There is a difference between “new” and “new to us.”
Type the word “unprecedented” into a search bar and narrow the results to the past twelve months. It might take another twelve to get to the bottom of the list.
Evidently, everything was unprecedented. The word has lost all meaning.
I was in my Brooklyn apartment last March when the world stopped. First came the alert that schools were shutting down. Then that restaurants were closing. Then that we had to stay home. Then the year unfurled the rest of its mayhem.
It all felt unprecedented. And to us, it was.
But not to history.
Many began noticing similarities to the Spanish flu a century ago. Pastors quoted Martin Luther’s response to the plague in the 16th century. Epidemiologists sought various lessons from prior experience.
How eerie is this description of New York City during a yellow fever epidemic in 1798?

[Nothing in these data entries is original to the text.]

(** * greedypacker: the bin manager

    A shallow embedding of [greedypacker/binmanager.py] (class [BinManager])
    and the properties of its configuration, item queue, bin factory and the
    two bin-selection policies.

    Python integers are unbounded, so item and bin dimensions are [Z].
    Items are mutable objects that the queue and the bins share, hence the
    queue holds references into a heap of items.  The manager and the heap
    together form the mutable world that every method runs in; an exception
    leaves the world as it was at the [raise]. *)

From Stdlib Require Import ZArith Lia.
From stdpp Require Import base list strings sorting.

Open Scope string_scope.
Open Scope list_scope.
Open Scope Z_scope.

(** ** Items *)

Definition ItemRef := nat.

(** Modelled from the spec: the module [item] is not among the sources.
    Section 3 of the specification gives an item a requested width and
    height and the placement fields x, y and rotated; the manager itself
    reads [width] and [height] only. *)
Record Item := mkItem {
  width : Z;
  height : Z;
  pos_x : Z;
  pos_y : Z;
  rotated : bool
}.

Definition Heap := ItemRef → Item.

(** ** Exceptions and the outcome of a call *)

Inductive exn :=
  | ValueError (msg : string)
  | AttributeError (msg : string)
  | IndexError (msg : string).

Inductive outcome (A : Type) :=
  | Return (a : A)
  | Raise (e : exn).
Arguments Return {A} a.
Arguments Raise {A} e.

(** State and exception monad: a computation maps the state before the call
    to the state after it and either a value or the exception raised. *)
Definition M (S A : Type) : Type := S → S * outcome A.

Definition ret {S A} (a : A) : M S A := λ s, (s, Return a).
Definition raise {S A} (e : exn) : M S A := λ s, (s, Raise e).
Definition bind {S A B} (c : M S A) (k : A → M S B) : M S B :=
  λ s, match c s with
       | (s', Return a) => k a s'
       | (s', Raise e) => (s', Raise e)
       end.

Notation "c ;;; k" := (bind c (λ _, k))
  (at level 100, right associativity, only parsing).

(** [for item in l: body(item)] *)
Fixpoint for_each {S A} (body : A → M S unit) (l : list A) : M S unit :=
  match l with
  | [] => ret tt
  | a :: l' => body a ;;; for_each body l'
  end.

“In September [1798], 45 victims perished per day…Robert Troup described the terrifying paralysis that gripped New York: ‘Our courts are shut up, our trade totally stagnant, and we have little or no appearance of business.’ Wealthier residents escaped to rural outskirts while the poor were exposed to a disease that multiplied around.”1
There is more.
During a similar yellow fever scare in 1793, the competing medical strategies of one Dr. Rush and Dr. Stevens coincided with the emergence of the two-party system in the United States. Though yellow fever knows nothing of political parties, one technique for treating the disease became known as the “Republican” approach, and the other the “Federalist” method. The matter was hotly politicized.2 (Last April, when it somehow became “Democratic” to wear a mask and “Republican” not to, I thought, “How could we tribalize over this? This is a new low.” It turns out it wasn’t.)
Racialized violence and rioting aren’t unprecedented, either. Much of the pain over the killings of Ahmaud Arbery and George Floyd resulted precisely because such events are precedented. Too precedented.
Political upheaval is also not new. Some say, “We’ve never seen America divide like this,” but that depends on who “we” is. “We” baby boomers, Gen X’ers, millennials, and Gen Z’ers have never seen America divide like this. But “we” America have seen worse. (The Civil War comes to mind.) And “we” humanity at large have seen immeasurably worse.
Christianity offers a more reality-matching viewpoint than the illusion of newness: that “there is nothing new under the sun” (Ecclesiastes 1:9-10). The core human experience doesn’t change, despite its endless re-packagings and fresh presentations. Our highest highs and lowest lows have been lived before. We are not pioneers in pain, pioneers in crisis, or pioneers in heroic or cowardly responses.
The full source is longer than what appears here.